Material shown: Begin

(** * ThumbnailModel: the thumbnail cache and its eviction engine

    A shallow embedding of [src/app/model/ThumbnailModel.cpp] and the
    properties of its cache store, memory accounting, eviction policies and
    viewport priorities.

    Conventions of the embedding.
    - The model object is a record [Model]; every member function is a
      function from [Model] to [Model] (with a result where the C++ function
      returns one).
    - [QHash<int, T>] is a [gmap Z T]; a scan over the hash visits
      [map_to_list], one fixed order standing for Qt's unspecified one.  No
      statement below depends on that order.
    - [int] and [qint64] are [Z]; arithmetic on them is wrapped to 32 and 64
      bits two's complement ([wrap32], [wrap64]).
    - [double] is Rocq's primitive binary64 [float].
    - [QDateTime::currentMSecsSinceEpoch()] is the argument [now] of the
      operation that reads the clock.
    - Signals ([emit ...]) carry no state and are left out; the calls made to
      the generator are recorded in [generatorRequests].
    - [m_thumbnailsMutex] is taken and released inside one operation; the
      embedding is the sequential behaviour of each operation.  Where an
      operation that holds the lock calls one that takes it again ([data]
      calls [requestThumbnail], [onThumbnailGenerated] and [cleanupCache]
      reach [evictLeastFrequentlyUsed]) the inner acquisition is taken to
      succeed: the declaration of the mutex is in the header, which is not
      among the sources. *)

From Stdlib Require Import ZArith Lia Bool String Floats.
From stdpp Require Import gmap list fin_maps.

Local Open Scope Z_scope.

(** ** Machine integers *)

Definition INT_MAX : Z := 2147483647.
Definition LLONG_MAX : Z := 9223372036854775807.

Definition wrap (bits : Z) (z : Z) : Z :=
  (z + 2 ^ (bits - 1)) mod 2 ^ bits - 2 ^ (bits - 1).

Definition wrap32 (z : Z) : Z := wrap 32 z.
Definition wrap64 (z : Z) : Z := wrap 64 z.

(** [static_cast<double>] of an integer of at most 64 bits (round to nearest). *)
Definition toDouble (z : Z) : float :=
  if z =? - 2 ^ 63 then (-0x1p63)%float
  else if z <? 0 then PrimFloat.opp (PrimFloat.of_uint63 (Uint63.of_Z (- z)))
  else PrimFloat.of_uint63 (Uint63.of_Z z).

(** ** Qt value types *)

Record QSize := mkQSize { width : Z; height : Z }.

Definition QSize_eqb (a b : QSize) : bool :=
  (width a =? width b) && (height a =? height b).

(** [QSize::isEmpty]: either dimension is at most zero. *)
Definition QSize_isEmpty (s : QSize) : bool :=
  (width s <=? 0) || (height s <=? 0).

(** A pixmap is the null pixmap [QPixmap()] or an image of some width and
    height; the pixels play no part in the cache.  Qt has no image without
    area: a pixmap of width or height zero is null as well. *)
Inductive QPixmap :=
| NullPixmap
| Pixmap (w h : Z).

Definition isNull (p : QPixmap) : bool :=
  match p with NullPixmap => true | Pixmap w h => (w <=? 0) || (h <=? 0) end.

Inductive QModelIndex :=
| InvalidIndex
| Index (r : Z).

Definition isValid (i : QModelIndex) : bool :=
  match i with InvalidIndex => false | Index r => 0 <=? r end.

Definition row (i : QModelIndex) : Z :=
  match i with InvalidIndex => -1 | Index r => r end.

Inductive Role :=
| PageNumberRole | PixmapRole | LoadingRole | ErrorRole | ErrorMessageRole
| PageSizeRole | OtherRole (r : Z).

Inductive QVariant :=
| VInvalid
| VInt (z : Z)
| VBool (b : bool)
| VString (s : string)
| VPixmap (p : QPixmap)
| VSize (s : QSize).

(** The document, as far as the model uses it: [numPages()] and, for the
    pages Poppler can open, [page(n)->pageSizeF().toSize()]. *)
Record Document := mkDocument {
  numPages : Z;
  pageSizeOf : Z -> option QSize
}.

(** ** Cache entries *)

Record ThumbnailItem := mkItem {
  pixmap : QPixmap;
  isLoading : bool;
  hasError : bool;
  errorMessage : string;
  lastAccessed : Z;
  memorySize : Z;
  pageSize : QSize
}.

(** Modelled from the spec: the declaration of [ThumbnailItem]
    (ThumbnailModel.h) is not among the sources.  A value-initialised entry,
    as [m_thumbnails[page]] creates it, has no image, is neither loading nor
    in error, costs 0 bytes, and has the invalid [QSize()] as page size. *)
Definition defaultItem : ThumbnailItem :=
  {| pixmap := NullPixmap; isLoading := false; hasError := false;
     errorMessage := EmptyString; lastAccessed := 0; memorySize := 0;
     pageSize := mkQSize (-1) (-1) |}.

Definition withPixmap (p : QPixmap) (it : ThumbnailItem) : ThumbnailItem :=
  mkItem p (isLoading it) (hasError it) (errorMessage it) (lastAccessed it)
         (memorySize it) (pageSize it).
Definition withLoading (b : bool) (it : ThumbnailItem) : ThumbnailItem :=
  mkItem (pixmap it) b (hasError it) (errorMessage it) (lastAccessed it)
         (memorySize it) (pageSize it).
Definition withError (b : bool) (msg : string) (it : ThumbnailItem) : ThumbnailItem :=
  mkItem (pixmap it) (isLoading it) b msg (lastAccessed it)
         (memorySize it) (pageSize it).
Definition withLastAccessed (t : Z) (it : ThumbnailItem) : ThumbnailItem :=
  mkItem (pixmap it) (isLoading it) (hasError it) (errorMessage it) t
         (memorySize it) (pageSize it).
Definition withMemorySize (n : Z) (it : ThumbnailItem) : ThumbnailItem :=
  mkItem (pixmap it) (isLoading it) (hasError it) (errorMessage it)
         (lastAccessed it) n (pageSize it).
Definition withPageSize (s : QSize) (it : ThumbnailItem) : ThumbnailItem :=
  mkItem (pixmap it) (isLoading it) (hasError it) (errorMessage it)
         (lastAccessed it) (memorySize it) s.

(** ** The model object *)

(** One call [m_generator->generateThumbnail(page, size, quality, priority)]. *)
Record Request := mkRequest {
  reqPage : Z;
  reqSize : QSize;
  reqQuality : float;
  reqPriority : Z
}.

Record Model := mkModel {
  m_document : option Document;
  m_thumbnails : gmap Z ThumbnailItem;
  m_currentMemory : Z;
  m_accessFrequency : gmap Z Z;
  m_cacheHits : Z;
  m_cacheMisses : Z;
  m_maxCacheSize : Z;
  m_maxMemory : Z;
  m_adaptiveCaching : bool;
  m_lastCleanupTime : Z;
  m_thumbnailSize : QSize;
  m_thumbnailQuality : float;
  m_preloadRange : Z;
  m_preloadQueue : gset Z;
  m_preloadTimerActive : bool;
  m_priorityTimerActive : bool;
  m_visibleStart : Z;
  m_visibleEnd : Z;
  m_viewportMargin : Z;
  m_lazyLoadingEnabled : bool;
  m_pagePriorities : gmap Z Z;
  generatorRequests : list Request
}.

Material shown: End
Material shown: Begin

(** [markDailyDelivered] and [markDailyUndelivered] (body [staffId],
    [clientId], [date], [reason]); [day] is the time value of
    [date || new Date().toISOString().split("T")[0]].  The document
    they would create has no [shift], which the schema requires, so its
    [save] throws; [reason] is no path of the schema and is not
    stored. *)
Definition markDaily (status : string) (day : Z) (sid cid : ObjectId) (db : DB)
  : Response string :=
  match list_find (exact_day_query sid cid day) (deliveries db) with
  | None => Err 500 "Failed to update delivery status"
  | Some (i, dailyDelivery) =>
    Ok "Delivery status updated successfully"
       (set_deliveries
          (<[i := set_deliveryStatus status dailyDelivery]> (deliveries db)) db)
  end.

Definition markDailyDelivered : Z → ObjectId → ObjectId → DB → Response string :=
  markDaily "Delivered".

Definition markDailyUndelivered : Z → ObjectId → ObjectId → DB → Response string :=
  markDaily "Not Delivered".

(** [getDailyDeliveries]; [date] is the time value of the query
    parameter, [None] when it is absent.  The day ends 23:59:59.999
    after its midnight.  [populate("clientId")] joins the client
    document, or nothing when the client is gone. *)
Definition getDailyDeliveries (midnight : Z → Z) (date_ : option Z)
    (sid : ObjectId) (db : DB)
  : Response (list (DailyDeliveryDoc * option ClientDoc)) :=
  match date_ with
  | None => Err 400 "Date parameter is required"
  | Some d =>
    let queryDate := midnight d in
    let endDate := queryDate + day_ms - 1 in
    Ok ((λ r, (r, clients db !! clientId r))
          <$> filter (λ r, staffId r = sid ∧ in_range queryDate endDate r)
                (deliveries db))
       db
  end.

Material shown: End
Material shown: Begin

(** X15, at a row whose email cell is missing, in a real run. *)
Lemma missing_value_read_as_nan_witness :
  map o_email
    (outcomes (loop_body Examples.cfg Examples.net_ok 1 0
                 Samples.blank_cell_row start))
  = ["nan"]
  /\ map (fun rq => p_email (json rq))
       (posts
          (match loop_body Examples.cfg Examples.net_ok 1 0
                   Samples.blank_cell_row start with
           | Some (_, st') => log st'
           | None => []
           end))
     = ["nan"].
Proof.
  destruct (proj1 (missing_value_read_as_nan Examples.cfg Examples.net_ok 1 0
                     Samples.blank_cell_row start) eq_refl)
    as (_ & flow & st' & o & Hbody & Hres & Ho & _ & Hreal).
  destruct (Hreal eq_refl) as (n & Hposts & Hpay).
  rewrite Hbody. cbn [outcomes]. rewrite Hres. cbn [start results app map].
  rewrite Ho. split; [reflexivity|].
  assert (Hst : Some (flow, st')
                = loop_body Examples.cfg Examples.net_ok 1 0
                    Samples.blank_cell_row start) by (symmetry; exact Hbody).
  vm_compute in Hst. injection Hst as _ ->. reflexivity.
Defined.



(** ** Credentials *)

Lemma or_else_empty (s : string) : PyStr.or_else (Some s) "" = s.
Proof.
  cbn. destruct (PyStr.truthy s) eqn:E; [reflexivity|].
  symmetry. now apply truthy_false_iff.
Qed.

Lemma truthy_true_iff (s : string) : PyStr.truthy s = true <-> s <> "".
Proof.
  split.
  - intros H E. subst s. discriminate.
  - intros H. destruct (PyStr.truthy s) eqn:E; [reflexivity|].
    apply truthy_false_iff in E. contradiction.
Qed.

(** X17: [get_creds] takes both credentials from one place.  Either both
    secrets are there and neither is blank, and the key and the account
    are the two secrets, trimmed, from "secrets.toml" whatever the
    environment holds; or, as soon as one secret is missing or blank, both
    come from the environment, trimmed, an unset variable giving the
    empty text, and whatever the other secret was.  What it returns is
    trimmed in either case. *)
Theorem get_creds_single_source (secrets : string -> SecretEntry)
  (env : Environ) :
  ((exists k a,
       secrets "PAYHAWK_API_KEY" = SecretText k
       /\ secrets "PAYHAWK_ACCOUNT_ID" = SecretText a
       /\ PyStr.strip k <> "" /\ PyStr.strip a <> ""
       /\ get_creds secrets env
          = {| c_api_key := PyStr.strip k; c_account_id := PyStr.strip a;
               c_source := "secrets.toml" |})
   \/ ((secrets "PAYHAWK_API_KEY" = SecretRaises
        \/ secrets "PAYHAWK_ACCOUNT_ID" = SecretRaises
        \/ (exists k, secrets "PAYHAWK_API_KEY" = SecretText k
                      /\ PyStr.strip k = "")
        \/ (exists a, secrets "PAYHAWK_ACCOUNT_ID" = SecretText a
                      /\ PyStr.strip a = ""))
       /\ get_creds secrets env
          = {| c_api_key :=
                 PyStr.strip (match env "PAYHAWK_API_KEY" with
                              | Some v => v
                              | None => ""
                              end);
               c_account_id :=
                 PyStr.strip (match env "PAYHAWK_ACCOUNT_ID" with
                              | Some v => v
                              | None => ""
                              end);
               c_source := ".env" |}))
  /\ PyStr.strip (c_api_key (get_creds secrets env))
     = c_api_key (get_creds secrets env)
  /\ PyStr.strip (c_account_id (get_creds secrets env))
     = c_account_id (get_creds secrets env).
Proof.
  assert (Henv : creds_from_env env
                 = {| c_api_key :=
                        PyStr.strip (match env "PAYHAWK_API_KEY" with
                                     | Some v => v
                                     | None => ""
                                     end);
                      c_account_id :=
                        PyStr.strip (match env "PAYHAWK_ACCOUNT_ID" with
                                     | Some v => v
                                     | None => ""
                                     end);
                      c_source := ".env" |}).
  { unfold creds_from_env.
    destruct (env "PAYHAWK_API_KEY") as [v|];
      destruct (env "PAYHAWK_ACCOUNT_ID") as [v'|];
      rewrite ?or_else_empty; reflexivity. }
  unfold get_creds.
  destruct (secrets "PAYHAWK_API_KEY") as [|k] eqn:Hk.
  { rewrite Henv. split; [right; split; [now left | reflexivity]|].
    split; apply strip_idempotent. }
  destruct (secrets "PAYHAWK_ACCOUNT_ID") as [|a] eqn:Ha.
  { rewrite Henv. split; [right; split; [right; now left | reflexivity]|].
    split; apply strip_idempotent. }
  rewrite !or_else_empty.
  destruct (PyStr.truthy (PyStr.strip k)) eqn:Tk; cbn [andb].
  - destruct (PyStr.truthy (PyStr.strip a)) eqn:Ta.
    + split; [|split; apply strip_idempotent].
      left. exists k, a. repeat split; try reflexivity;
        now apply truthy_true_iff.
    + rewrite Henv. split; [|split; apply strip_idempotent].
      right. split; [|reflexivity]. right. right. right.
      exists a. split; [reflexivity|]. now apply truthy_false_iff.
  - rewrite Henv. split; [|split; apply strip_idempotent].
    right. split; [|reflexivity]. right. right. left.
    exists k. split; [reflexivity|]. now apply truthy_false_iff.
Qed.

Material shown: End

In the data above, retype exactly and only the lines between the one holding "Record Request := mkRequest" and the one holding "m_adaptiveCaching : bool;", inclusive.

## Response box
Record Request := mkRequest {
  reqPage : Z;
  reqSize : QSize;
  reqQuality : float;
  reqPriority : Z
}.

Record Model := mkModel {
  m_document : option Document;
  m_thumbnails : gmap Z ThumbnailItem;
  m_currentMemory : Z;
  m_accessFrequency : gmap Z Z;
  m_cacheHits : Z;
  m_cacheMisses : Z;
  m_maxCacheSize : Z;
  m_maxMemory : Z;
  m_adaptiveCaching : bool;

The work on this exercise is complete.